In the 18th and early 19th century, Cardigan was the commercial centre of its county and the most important port in South Wales, exporting slate, oats, barley, and butter. In 1815, it possessed 314 ships totaling 12554 LT. This was seven times as many vessels as Cardiff and three times as many as Swansea. It had a thriving shipbuilding industry, with over 200 vessels being built both in Cardigan and downstream in the village of Llandudoch (St Dogmaels). By mid-century, it was connected with the Welsh rail network but its harbour was obstructed by a sand bar that made it dangerous for vessels over 300 tons burden except during the high spring tides.
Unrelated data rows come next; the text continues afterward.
(** The handler of the packet, when the link from [l] to [l'] asks for one. *)
Definition handle (now : Z) (pkt : Packet.packet) (l l' : Link.Link) : M () :=
  match list.last (drop (length (Link.effects l)) (Link.effects l')) with
  | Some (Link.Handle ctx opened) => dispatch now pkt ctx opened
  | Some (Link.ResourceProof data) => handleResourceProof now data
  | _ => mret ()
  end.

(** A step [r] of the link [l], carried on.  A step that closes the link has gone
    through [closeOnce], unless it is the failed proof of an initiator: that one
    only drops the assemblies. *)
Definition followUp {A} (l : Link.Link) (r : Link.Link * outcome Link.link_error A) (m : M ()) : M () :=
  let closes := negb (bool_decide (Link.st l = Link.StatusClosed)) && bool_decide (Link.st r.1 = Link.StatusClosed) in
  match r.2 with
  | Ok _ => (if closes then closing else mret ()) ;; m
  | Err _ => (if closes then dropAssemblies else mret ()) ;; fail LinkError
  | Panic => if closes then interrupted else lift Panic
  end.

(** [processInbound] *)
Definition receive (rand : option bytes) (now : Z) (pkt : Packet.packet) : M () := λ e,
  let r := Link.processInbound rand now pkt (lk e) in
  followUp (lk e) r (handle now pkt (lk e) r.1) (set_lk r.1 e).

(** An iteration of the watchdog of the link. *)
Definition watch (rand : option bytes) (now : Z) : M () := λ e,
  let r := Link.watchdogTick rand now (lk e) in followUp (lk e) r (mret ()) (set_lk r.1 e).
End stack.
Rural industries and craftsmen were an important part of life in a country town. Information recorded in Trade Directories show that in 1830 there were Thirteen boot makers, three bakers, one miller, four blacksmiths, seven carpenters, two coopers, six tailors, five dressmakers and milliners, two straw hat makers, two weavers, three curriers, three saddlers, two whitesmiths, four glaziers, five maltsters, two printers, two tanners and one stonemason. The houses were mostly of slate and the streets narrow, steep, and irregular, with a grammar school erected in 1804 and a national school in 1848. The town also had a public library.
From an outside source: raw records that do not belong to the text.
(** X10.  An empty [href] is skipped by the second loop, but inside an
    article container it is resolved to the homepage itself, which the
    collector then returns as a candidate. *)
Theorem empty_href_in_article_adds_homepage (soup art a : node) :
  art ∈ find_all soup (Some "article") [] ->
  find art (Some "a") [AttrTrue "href"] = Some a ->
  get a "href" = Some "" ->
  BASE_URL ∈ collect_links_from_soup soup /\ anchor_href a = None.
Proof.
  intros Hart Hf Hg. split.
  - apply elem_of_collect. exists BASE_URL. split; [|done].
    unfold added_hrefs. apply elem_of_app. left.
    apply list_elem_of_omap. exists art. split; [done|].
    unfold article_href. by rewrite Hf, Hg.
  - unfold anchor_href. by rewrite Hg.
Qed.

(** X11.  A link with a scheme other than https and without a host, such as
    a mailto: or javascript: link, is never added by the second loop,
    whatever its address and however long its text. *)
Theorem other_scheme_without_host_not_collected (a : node) (href : string) :
  get a "href" = Some href ->
  netloc (urlparse href) = "" ->
  scheme (urlparse href) <> "" ->
  scheme (urlparse href) <> "https" ->
  anchor_href a = None.
Proof.
  intros Hg Hn Hs Hh. rewrite anchor_href_resolved, Hg.
  change (default "" (Some href)) with href. cbv zeta.
  destruct (truthy href); [|done].
  assert (resolved_href href = href) as ->.
  { unfold resolved_href. rewrite Hn. cbn [truthy].
    by apply urljoin_other_scheme. }
  unfold in_kompas_netloc. by rewrite Hn.
Qed.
Cardigan Guildhall was built between 1858 and 1860 on the site of the old grammar school and a house with a coach-house owned by Abraham Morgan. The cost of building was £1,880 5s for the front buildings, and £2,174 15s for the markets.

By the mid-19th century there were more than 60 taverns in the town. The decline of the port was hastened by the coming of the railway in 1886. The river silted up and larger vessels could no longer reach the port, which had largely become inactive by the early part of the 20th century. Some test dredging was carried out in 2009.

For the last 40 years of the 20th century, a factory in the town made 35,000 pairs of jeans per week for Marks & Spencer, but closed in 2002 with the loss of 400 jobs when M&S sourced from overseas. A new jeans manufacturer—the Hiut Denim Company—opened in 2012, employing some of the original staff and in 2017 became globally recognised for its connection with Meghan Markle.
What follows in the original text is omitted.